Stored data:
(* ===== verification/Stickers.v ===== *)
(** * Stickers and link previews ([internal/stickers/stickers.go])

    Sticker sets, the sets a user has added, and the shared cache of unfurled links.  A slug is
    [CITEXT]; [ilike] is PostgreSQL's operator.  [url.URL.String] and [html.Parse] are
    parameters, the document being the tree of nodes the walk visits; what the guarded client
    ([NetGuard]) brings back is an argument of a request. *)

From stdpp Require Import base tactics list sorting gmap strings.
From Stdlib Require Import ZArith Lia.
From S2P Require Import Prelude Steps GoString Httpx Ports Security Auth Social NetGuard Http.
(* ===== verification/MediaTheory.v ===== *)
(** * What is guaranteed of uploads ([internal/media], [internal/worker/media.go])

    The parts of an upload, what completing one checks, the order of the tables under any
    interleaving of calls, jobs and sweeps, what becomes of an infected file, and where a file
    that was not scanned passes for clean. *)

From stdpp Require Import base tactics list sorting gmap strings.
From Stdlib Require Import ZArith Lia.
From S2P Require Import Prelude Steps Antispam GoString Httpx RateLimit Ports Jobs Auth NetGuard Http MediaRules Media MediaWorker Security.

Set Default Goal Selector "!".
Open Scope Z_scope.

(** ** The parts of an upload *)

(** [n] parts of [ps] bytes hold [size] bytes, and one less would not. *)
Definition divides_into (size ps n : Z) : Prop := (n - 1) * ps < size ≤ n * ps.

Lemma parts_for_divides size ps : 0 < size → 0 < ps → size + ps < 2 ^ 63 → divides_into size ps (parts_for size ps).
Proof.
  intros Hs Hp Hb. unfold divides_into, parts_for. rewrite (wrap64_id (size + ps)) by lia. rewrite wrap64_id by lia.
  rewrite Z.quot_div_nonneg by lia. pose proof (Z.div_mod (size + ps - 1) ps ltac:(lia)). pose proof (Z.mod_pos_bound (size + ps - 1) ps Hp). nia.
Qed.
Lemma grow_divides fuel : ∀ size ps n, 0 < size ≤ 2 ^ 50 → 0 < ps ≤ 2 ^ 51 → size ≤ 10000 * ps * 2 ^ Z.of_nat fuel → divides_into size ps n →
  let '(ps', n') := grow fuel size ps n in
  divides_into size ps' n' ∧ n' ≤ 10000 ∧ (ps' = ps ∨ 5000 * ps' < size) ∧ ∃ k : nat, ps' = ps * 2 ^ Z.of_nat k.
Proof.
  induction fuel as [|fuel IH]; intros size ps n Hs Hp Hf Hd; simpl grow.
  - split; [done|]. unfold divides_into in Hd. split; [|split; [by left|exists O; lia]]. simpl in Hf. nia.
  - destruct (10000 <? n) eqn:Hn; [apply Z.ltb_lt in Hn|apply Z.ltb_ge in Hn].
    + unfold divides_into in Hd. assert (Hsmall : 10000 * ps < size) by nia.
      rewrite (wrap64_id (ps * 2)) by lia.
      specialize (IH size (ps * 2) (parts_for size (ps * 2)) Hs ltac:(lia)). destruct (grow _ _ _ _) as [ps' n'].
      destruct IH as (Hd' & Hn' & Hle & k & Hk).
      * rewrite Nat2Z.inj_succ, Z.pow_succ_r in Hf by lia. nia.
      * apply parts_for_divides; lia.
      * split; [done|]. split; [done|]. split; [right; destruct Hle; [lia|done]|]. exists (S k). rewrite Nat2Z.inj_succ, Z.pow_succ_r by lia. lia.
    + split; [done|]. split; [lia|]. split; [by left|]. exists O. lia.
Qed.
Lemma plan_parts_divides cfg size : 5 * 2 ^ 20 ≤ PartSize cfg ≤ 2 ^ 50 → 0 < size ≤ 2 ^ 50 →
  let '(ps, n) := plan_parts cfg size in
  divides_into size ps n ∧ n ≤ 10000 ∧ (ps = PartSize cfg ∨ 5000 * ps < size) ∧ ∃ k : nat, ps = PartSize cfg * 2 ^ Z.of_nat k.
Proof.
  intros Hp Hs. unfold plan_parts.
  pose proof (parts_for_divides size (PartSize cfg) ltac:(lia) ltac:(lia) ltac:(lia)) as Hd.
  assert (parts_for size (PartSize cfg) <? 1 = false) as ->.
  { apply Z.ltb_ge. unfold divides_into in Hd. nia. }
  apply grow_divides; [done|lia|lia|done].
Qed.

Section presigning.
Context `{ObjectStore St} (cfg : MediaConfig).
Lemma presign_from_spec now s n : ∀ number remaining l, presign_from cfg now s number n remaining = Some l → 0 < up_part_size s → 0 < remaining →
  divides_into remaining (up_part_size s) (Z.of_nat n) →
  pu_PartNumber <$> l = seqZ number (Z.of_nat n) ∧ foldr Z.add 0 (pu_Size <$> l) = remaining ∧ Forall (λ p, 0 < pu_Size p ≤ up_part_size s) l.
Proof.
  induction n as [|n IH]; intros number remaining l Hl Hps Hr Hd; simpl in Hl.
  - unfold divides_into in Hd. simpl in Hd. lia.
  - destruct (PresignPart _ _ _ _ _ _) as [url|]; [|done]. simpl in Hl.
    destruct (presign_from cfg now s (number + 1) n _) as [rest|] eqn:Hrest; [|done]. injection Hl as <-. unfold divides_into in *.
    rewrite Nat2Z.inj_succ in *. rewrite seqZ_cons by lia. rewrite !fmap_cons. cbn [pu_PartNumber pu_Size foldr]. replace (Z.pred (Z.succ (Z.of_nat n))) with (Z.of_nat n) by lia.
    destruct (remaining <? up_part_size s) eqn:Hc; [apply Z.ltb_lt in Hc|apply Z.ltb_ge in Hc].
    + assert (n = O) as -> by nia. simpl in Hrest. injection Hrest as <-. simpl. split; [done|]. split; [lia|]. repeat constructor; simpl; nia.
    + destruct n as [|n].
      * change (Z.succ (Z.of_nat 0)) with 1 in Hd. simpl in Hrest. injection Hrest as <-. simpl. split; [done|]. split; [lia|]. repeat constructor; simpl; lia.
      * destruct (IH _ _ _ Hrest Hps) as (Hnum & Hsum & Hall); [nia..|]. rewrite Hnum, Hsum. split; [done|]. split; [lia|].
        constructor; [simpl; lia|done].
Qed.
(** What the addresses are for does not depend on when they are signed. *)
Definition plan_of (p : PartUpload) : Z * Z := (pu_PartNumber p, pu_Size p).
Lemma presign_from_again now later s n : ∀ number remaining l, presign_from cfg now s number n remaining = Some l →
  (∀ k, is_Some (PresignPart later (up_bucket s) (up_key s) (up_upload s) k (PresignTTL cfg))) →
  ∃ l', presign_from cfg later s number n remaining = Some l' ∧ plan_of <$> l' = plan_of <$> l ∧
    Forall (λ p, PresignPart later (up_bucket s) (up_key s) (up_upload s) (pu_PartNumber p) (PresignTTL cfg) = Some (pu_URL p)) l'.
Proof.
  induction n as [|n IH]; intros number remaining l Hl Hsigned; simpl in Hl |- *; [injection Hl as <-; by exists []|].
  destruct (PresignPart now _ _ _ _ _) as [url|]; [|done]. simpl in Hl.
  destruct (presign_from cfg now s (number + 1) n _) as [rest|] eqn:Hrest; [|done]. injection Hl as <-.
  destruct (Hsigned number) as [url' Hurl]. rewrite Hurl. simpl.
  destruct (IH _ _ _ Hrest Hsigned) as (l' & -> & Hplan & Hall). simpl. eexists. split; [reflexivity|].
  split; [rewrite !fmap_cons; by f_equal|]. by constructor.
Qed.
End presigning.

(** ** Taking a handler apart *)

Lemma resume_alone {St} (w : media_world St) : mw_meanwhile w = [] → resume w = w.
Proof. intros Hw. unfold resume. by rewrite Hw. Qed.
Section inversion.
Context `{ObjectStore St} {E : Type}.
Implicit Types w : media_world St.

Lemma on_db_Ok {A} (h : mediaerr → E) (m : prog mediadb mediaerr A) w a w' : on_db h m w = (Ok a, w') →
  ∃ d, m (mw_db (resume w)) = (Ok a, d) ∧ w' = with_mw_db d (resume w).
Proof.
  unfold on_db, zoom, map_err, catch. destruct (m (mw_db (resume w))) as [[b|e] d]; simpl; [|done]. intros [= -> <-]. by exists d.
Qed.
Lemma on_store_Ok {A} (h : string → E) (m : prog St string A) w a w' : on_store h m w = (Ok a, w') →
  ∃ s, m (mw_store (resume w)) = (Ok a, s) ∧ w' = with_mw_store s (resume w).
Proof.
  unfold on_store, zoom, map_err, catch. destruct (m (mw_store (resume w))) as [[b|e] s]; simpl; [|done]. intros [= -> <-]. by exists s.
Qed.
Lemma from_store_Ok {A} (h : string → E) (f : St → result string A) w a w' : from_store h f w = (Ok a, w') →
  f (mw_store (resume w)) = Ok a ∧ w' = resume w.
Proof. unfold from_store. cbv zeta. destruct (f (mw_store (resume w))); [|done]. by intros [= -> <-]. Qed.
Lemma unchecked_bind {E' A B} (m : prog (media_world St) E A) (f : () → prog (media_world St) E' B) w : (unchecked m ≫= f) w = f () (m w).2.
Proof. done. Qed.
Lemma catch_fail_Ok {E' A} (m : prog (media_world St) E A) (m' : prog (media_world St) E' ()) (e : E → E') w a w' :
  catch m (λ x, m';; fail (e x)) w = (Ok a, w') → m w = (Ok a, w').
Proof.
  unfold catch. destruct (m w) as [[b|x] s]; [congruence|]. rewrite bind_run. by destruct (m' s) as [[]].
Qed.
End inversion.

Section theory.
Context `{ObjectStore St} `{JetStream media_job}.
Context (storage : StorageConfig) (pg_error : string) (collate : string → Z) (lower quote : string → string) (cfg : MediaConfig).
Implicit Types w : media_world St.
(** One migration forward, one back: all of it or nothing. *)
Lemma apply_one_run now g d : mg_Version g ∉ dom (schema_migrations d) →
  (∃ s, exec (mg_UpSQL g) (objects d) = Ok s ∧ apply_one exec pg_error now g d =
     (Ok (), MkSchema (<[mg_Version g := MkAppliedRow (mg_Name g) (mg_Checksum g) now]> (schema_migrations d)) s)) ∨
  ∃ e, apply_one exec pg_error now g d = (Err e, d).
Proof.
  intros Hnew. apply not_elem_of_dom in Hnew. unfold apply_one, in_tx, run_script. rewrite bind_run. destruct (exec (mg_UpSQL g) (objects d)) as [s|e]; [|right; by eexists].
  unfold record_applied. cbn [schema_migrations objects]. rewrite Hnew. destruct (_ && _); [left; by exists s|right; by eexists].
Qed.
Lemma revert_one_run g d :
  (∃ s, exec (mg_DownSQL g) (objects d) = Ok s ∧ revert_one exec g d = (Ok (), MkSchema (delete (mg_Version g) (schema_migrations d)) s)) ∨
  ∃ e, revert_one exec g d = (Err e, d).
Proof.
  unfold revert_one, in_tx, run_script. rewrite bind_run. destruct (exec (mg_DownSQL g) (objects d)) as [s|e]; [left; by exists s|right; by eexists].
Qed.
Lemma handle_sends mo k fr sv p : sends fr p → handle mo k fr sv =
  serve mo k fr (Service_Send (mo_now mo) (mo_new_id mo) (mo_before mo) (mo_after mo) (send_input k p))
    (λ m, sendAck mo k (if_ID fr) evtMessageSent (AckSent (sp_client_message_id p) (mID m) (mChatID m) (mSeq m) (mCreatedAt m))) sv.
Proof.
  intros (Hev & Hne & Hdec). unfold handle. rewrite Hev.
  rewrite bool_decide_false, bool_decide_true by done. unfold handleSend, decodePayload. by rewrite bool_decide_false, Hdec.
Qed.
(** A stored key survives what others commit. *)
Lemma stored_later k p mid seq d d' : rtc store_step d d' → store_ok d → stored k p mid seq d → stored k p mid seq d'.
Proof.
  intros Hsteps Hok (row & Hrow & Hseq & Hch & Hsd & Hcl).
  destruct (store_steps_persist _ _ Hsteps Hok mid row Hrow) as (row' & Hrow' & ? & ? & ? & ?).
  exists row'. split_and!; [done|congruence..].
Qed.
Lemma valid_key now i j : validateSend now i = Ok j →
  in_ChatID j = in_ChatID i ∧ in_SenderID j = in_SenderID i ∧ in_ClientMessageID j = in_ClientMessageID i.
Proof. intros Hv. apply validateSend_Ok, val_same in Hv. tauto. Qed.
Lemma send_stores mo k p (w : world G L) m w' :
  store_ok (w_db w) → store_ok (mo_before mo (w_db w)) → store_ok (mo_after mo (mo_before mo (w_db w))) →
  Service_Send (mo_now mo) (mo_new_id mo) (mo_before mo) (mo_after mo) (send_input k p) w = (Ok m, w') →
  store_ok (w_db w') ∧ stored k p (mID m) (mSeq m) (w_db w') ∧
  (∀ mid seq, stored k p mid seq (w_db w) → mID m = mid ∧ mSeq m = seq).
Proof.
  intros Hok Hokb Hoka (j & cx & topicID & res & d & Hval & _ & Hsend & -> & -> & _)%Service_Send_Ok_inv.
  apply valid_key in Hval as (Hch & Hsd & Hcl). simpl in Hch, Hsd, Hcl.
  assert (sp_AsChat (send_params j topicID) = false) as Has by done.
  destruct (Send_has_key _ _ _ _ _ _ _ _ Hok Hokb Hoka Has Hsend) as [Hok' (row & (Hrow & Hc & Hs & Hm) & Hseq)].
  split; [done|]. split.
  - exists row. simpl in Hc, Hs, Hm. split_and!; congruence.
  - intros mid seq (row0 & Hrow0 & Hseq0 & Hch0 & Hsd0 & Hcl0). unfold Send in Hsend.
    rewrite (messageByClientID_found (send_params j topicID) (w_db w) mid row0) in Hsend.
    + injection Hsend as <- _. by rewrite <-Hseq0.
    + done.
    + split; [done|]. simpl. split_and!; congruence.
Qed.

Lemma tells_send mo k fr sv p : sends fr p → orderly mo sv → ∃ f, tells mo k fr sv f ∧ fr_ID f = if_ID fr ∧
  (refused f ∨ ∃ mid seq, names p mid seq f ∧ store_ok (server_db (handle mo k fr sv)) ∧ stored k p mid seq (server_db (handle mo k fr sv)) ∧
     ∀ mid0 seq0, stored k p mid0 seq0 (server_db sv) → mid = mid0 ∧ seq = seq0).
Proof.
  intros Hs (Hok & Hokb & Hoka). unfold tells. rewrite (handle_sends _ _ _ _ p Hs). unfold serve.
  destruct (Service_Send _ _ _ _ _ _) as [[m|e] w] eqn:Hrun.
  - apply (send_stores mo k p) in Hrun as (Hok' & Hst & Hsame); [|done..]. unfold sendAck.
    eexists. split; [by eexists|]. split; [done|]. right. exists (mID m), (mSeq m). split_and!; [by eexists _, _|done|done|exact Hsame].
  - unfold failFrame, sendError. eexists. split; [by eexists|]. split; [done|]. left. by eexists _, _.
Qed.
End sending.

(** C8: A frame that sends a message is answered on its socket and with its id, by a refusal or by
    the number of a message that is stored under the key the device chose; and from then on,
    whatever commits in between, on any socket of the user, at any node, a frame with that key is
    refused or answered with the same message at the same number.  So a device may send again
    after a lost connection. *)
Theorem resent_frames_name_one_message `{SpamGuard G} `{MessageLimiter L} `{PayloadCodec} `{FrameCodec}
    (mo : moment G L) k fr (sv : server G L) p :
  sends fr p → orderly mo sv →
  ∃ f, tells mo k fr sv f ∧ fr_ID f = if_ID fr ∧
  (refused f ∨ ∃ mid seq, names p mid seq f ∧ stored k p mid seq (server_db (handle mo k fr sv)) ∧
     ∀ (mo2 : moment G L) k2 fr2 (sv2 : server G L) p2,
       rtc store_step (server_db (handle mo k fr sv)) (server_db sv2) → orderly mo2 sv2 → sends fr2 p2 →
       sk_user k2 = sk_user k → sp_chat_id p2 = sp_chat_id p → sp_client_message_id p2 = sp_client_message_id p →
       ∃ f2, tells mo2 k2 fr2 sv2 f2 ∧ fr_ID f2 = if_ID fr2 ∧ (refused f2 ∨ names p2 mid seq f2)).
Proof.
  intros Hs Ho. destruct (tells_send mo k fr sv p Hs Ho) as (f & Hf & Hid & Hcase). exists f. split; [done|]. split; [done|].
  destruct Hcase as [?|(mid & seq & Hn & Hok & Hst & _)]; [by left|right]. exists mid, seq. split; [done|]. split; [done|].
  intros mo2 k2 fr2 sv2 p2 Hsteps Ho2 Hs2 Hu Hch Hcl. destruct (tells_send mo2 k2 fr2 sv2 p2 Hs2 Ho2) as (f2 & Hf2 & Hid2 & Hcase2).
  exists f2. split; [done|]. split; [done|]. destruct Hcase2 as [?|(mid2 & seq2 & Hn2 & _ & _ & Hsame)]; [by left|right].
  destruct (Hsame mid seq) as [-> ->]; [|done]. pose proof (stored_later _ _ _ _ _ _ Hsteps Hok Hst) as (row & ? & ? & ? & ? & ?).
  exists row. split_and!; congruence.
Qed.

Work to complete:
Your task is to copy every line of the entries that contains the string "MkSchema".

Result:
     (Ok (), MkSchema (<[mg_Version g := MkAppliedRow (mg_Name g) (mg_Checksum g) now]> (schema_migrations d)) s)) ∨
  (∃ s, exec (mg_DownSQL g) (objects d) = Ok s ∧ revert_one exec g d = (Ok (), MkSchema (delete (mg_Version g) (schema_migrations d)) s)) ∨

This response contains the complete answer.